#### [Collection entries]
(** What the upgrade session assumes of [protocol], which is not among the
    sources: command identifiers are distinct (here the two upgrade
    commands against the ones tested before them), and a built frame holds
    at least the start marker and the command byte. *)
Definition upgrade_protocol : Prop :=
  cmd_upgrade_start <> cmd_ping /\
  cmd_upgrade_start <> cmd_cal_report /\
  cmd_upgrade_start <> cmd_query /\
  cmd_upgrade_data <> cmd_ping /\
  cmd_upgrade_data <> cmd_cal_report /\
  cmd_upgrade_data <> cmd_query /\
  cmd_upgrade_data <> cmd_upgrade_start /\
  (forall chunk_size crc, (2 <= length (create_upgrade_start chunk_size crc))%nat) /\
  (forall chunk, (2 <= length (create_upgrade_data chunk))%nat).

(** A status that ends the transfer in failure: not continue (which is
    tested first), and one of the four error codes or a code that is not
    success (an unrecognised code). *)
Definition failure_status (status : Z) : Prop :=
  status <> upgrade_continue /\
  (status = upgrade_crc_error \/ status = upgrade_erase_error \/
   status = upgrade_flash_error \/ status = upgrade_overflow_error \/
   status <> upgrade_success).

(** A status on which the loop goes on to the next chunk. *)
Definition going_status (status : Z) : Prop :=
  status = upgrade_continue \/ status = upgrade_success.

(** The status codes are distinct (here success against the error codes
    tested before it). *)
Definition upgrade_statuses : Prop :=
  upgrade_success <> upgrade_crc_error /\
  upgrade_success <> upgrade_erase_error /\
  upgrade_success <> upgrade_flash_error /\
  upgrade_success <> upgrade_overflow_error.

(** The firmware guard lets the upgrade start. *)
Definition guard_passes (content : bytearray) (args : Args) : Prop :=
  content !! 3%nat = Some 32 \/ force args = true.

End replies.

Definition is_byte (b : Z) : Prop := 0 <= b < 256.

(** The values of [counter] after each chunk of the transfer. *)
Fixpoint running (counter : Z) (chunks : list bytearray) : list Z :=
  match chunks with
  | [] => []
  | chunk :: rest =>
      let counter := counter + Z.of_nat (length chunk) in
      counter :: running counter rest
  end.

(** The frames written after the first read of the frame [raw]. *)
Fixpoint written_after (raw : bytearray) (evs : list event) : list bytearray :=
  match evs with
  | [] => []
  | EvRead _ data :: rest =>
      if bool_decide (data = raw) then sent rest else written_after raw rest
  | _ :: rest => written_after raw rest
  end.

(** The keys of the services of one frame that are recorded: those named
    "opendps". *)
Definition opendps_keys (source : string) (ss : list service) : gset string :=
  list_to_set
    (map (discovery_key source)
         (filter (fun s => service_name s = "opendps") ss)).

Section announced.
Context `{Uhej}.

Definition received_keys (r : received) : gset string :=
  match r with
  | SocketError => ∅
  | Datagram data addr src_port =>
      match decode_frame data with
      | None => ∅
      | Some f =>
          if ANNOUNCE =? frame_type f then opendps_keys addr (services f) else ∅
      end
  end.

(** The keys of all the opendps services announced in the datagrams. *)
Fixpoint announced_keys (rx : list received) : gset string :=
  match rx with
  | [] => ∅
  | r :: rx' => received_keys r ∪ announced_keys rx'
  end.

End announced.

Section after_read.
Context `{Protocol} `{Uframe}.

---

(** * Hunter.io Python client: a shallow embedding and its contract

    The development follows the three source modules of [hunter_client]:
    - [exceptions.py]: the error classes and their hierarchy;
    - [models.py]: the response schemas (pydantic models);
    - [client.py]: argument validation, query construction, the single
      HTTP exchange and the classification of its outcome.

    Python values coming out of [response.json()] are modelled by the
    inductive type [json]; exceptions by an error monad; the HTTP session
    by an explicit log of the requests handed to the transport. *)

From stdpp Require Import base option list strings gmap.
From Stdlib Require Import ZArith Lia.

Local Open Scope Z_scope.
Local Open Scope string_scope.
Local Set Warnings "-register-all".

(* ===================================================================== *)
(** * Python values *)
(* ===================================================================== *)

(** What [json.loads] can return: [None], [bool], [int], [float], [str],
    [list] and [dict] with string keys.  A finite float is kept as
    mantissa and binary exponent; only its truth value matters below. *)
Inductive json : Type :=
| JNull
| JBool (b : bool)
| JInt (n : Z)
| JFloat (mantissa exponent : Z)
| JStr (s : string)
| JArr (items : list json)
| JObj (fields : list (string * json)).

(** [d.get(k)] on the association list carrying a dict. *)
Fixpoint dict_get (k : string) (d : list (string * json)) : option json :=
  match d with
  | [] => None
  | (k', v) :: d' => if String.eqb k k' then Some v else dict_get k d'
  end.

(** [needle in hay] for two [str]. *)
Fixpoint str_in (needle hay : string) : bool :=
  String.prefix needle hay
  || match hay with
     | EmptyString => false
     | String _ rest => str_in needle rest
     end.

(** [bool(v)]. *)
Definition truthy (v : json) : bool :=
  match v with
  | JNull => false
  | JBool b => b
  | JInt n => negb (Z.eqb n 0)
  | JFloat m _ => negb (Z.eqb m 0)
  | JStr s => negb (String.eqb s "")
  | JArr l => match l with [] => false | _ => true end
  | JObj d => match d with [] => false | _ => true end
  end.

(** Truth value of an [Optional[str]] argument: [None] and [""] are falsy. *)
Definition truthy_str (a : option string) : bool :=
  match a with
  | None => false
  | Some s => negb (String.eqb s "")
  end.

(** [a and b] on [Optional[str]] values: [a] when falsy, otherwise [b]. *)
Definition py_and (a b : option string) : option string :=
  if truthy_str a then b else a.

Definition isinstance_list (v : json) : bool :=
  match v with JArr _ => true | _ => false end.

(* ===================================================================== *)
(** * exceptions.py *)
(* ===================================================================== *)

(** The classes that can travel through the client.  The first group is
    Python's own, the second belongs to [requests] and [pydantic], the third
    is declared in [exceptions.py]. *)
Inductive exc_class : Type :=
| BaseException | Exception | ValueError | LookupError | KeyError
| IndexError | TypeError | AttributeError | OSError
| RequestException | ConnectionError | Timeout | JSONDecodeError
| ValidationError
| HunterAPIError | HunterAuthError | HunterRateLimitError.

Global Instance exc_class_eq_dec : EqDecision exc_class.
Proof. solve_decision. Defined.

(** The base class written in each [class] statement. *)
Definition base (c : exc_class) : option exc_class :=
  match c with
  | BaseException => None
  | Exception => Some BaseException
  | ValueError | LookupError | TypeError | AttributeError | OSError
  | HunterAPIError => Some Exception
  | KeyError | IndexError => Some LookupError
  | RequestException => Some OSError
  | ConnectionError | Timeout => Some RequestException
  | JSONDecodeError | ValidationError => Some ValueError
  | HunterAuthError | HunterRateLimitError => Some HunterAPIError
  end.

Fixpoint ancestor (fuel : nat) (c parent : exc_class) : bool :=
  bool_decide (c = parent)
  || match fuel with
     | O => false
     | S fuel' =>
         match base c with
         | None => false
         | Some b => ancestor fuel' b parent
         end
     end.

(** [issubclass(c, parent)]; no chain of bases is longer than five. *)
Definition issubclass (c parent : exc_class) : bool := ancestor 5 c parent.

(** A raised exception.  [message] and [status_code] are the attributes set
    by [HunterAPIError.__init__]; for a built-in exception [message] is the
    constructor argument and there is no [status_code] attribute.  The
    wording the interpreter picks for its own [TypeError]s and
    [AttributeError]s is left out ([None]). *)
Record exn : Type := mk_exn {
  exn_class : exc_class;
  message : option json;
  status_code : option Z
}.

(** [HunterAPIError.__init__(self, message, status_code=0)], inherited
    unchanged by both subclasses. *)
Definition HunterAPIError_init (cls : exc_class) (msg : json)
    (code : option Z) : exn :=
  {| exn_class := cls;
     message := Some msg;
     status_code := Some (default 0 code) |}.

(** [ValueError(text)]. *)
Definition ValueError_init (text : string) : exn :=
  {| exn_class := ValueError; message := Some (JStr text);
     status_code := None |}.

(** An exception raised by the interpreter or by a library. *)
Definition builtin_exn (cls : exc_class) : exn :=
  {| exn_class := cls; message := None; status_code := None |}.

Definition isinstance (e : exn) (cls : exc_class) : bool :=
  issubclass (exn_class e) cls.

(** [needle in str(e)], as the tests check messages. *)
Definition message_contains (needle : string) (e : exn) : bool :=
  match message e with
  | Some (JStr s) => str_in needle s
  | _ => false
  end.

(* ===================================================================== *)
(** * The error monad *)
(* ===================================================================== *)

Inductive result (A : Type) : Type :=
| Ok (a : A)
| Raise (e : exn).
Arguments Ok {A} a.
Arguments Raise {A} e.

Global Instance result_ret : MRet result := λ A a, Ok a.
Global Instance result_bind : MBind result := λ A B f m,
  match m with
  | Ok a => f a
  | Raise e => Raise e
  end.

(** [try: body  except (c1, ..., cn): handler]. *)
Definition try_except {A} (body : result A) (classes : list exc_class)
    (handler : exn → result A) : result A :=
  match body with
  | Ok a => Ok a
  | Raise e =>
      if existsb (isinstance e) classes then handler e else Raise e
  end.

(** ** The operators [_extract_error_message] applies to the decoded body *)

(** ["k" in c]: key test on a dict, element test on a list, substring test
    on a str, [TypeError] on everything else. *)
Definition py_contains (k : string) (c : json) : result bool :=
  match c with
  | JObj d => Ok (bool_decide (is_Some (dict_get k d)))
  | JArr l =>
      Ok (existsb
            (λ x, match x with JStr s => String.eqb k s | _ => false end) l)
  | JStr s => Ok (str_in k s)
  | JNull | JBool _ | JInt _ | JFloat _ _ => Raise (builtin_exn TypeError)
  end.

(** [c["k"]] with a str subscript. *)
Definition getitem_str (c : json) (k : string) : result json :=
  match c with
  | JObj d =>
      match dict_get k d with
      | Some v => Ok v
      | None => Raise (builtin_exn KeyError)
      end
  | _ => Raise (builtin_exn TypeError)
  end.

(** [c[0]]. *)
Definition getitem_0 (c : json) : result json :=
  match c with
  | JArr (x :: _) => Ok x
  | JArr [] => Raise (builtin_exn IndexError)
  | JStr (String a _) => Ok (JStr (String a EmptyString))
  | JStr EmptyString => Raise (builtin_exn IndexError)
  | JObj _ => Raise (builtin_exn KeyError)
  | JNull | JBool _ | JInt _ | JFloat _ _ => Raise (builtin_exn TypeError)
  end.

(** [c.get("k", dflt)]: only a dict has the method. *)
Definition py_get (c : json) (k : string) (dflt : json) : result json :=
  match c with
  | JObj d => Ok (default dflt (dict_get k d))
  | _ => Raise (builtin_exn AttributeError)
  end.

#### [ASSIGNMENT]
Look through the records and count each line that holds "which". Write only the total.

#### [EXPECTED OUTPUT]
3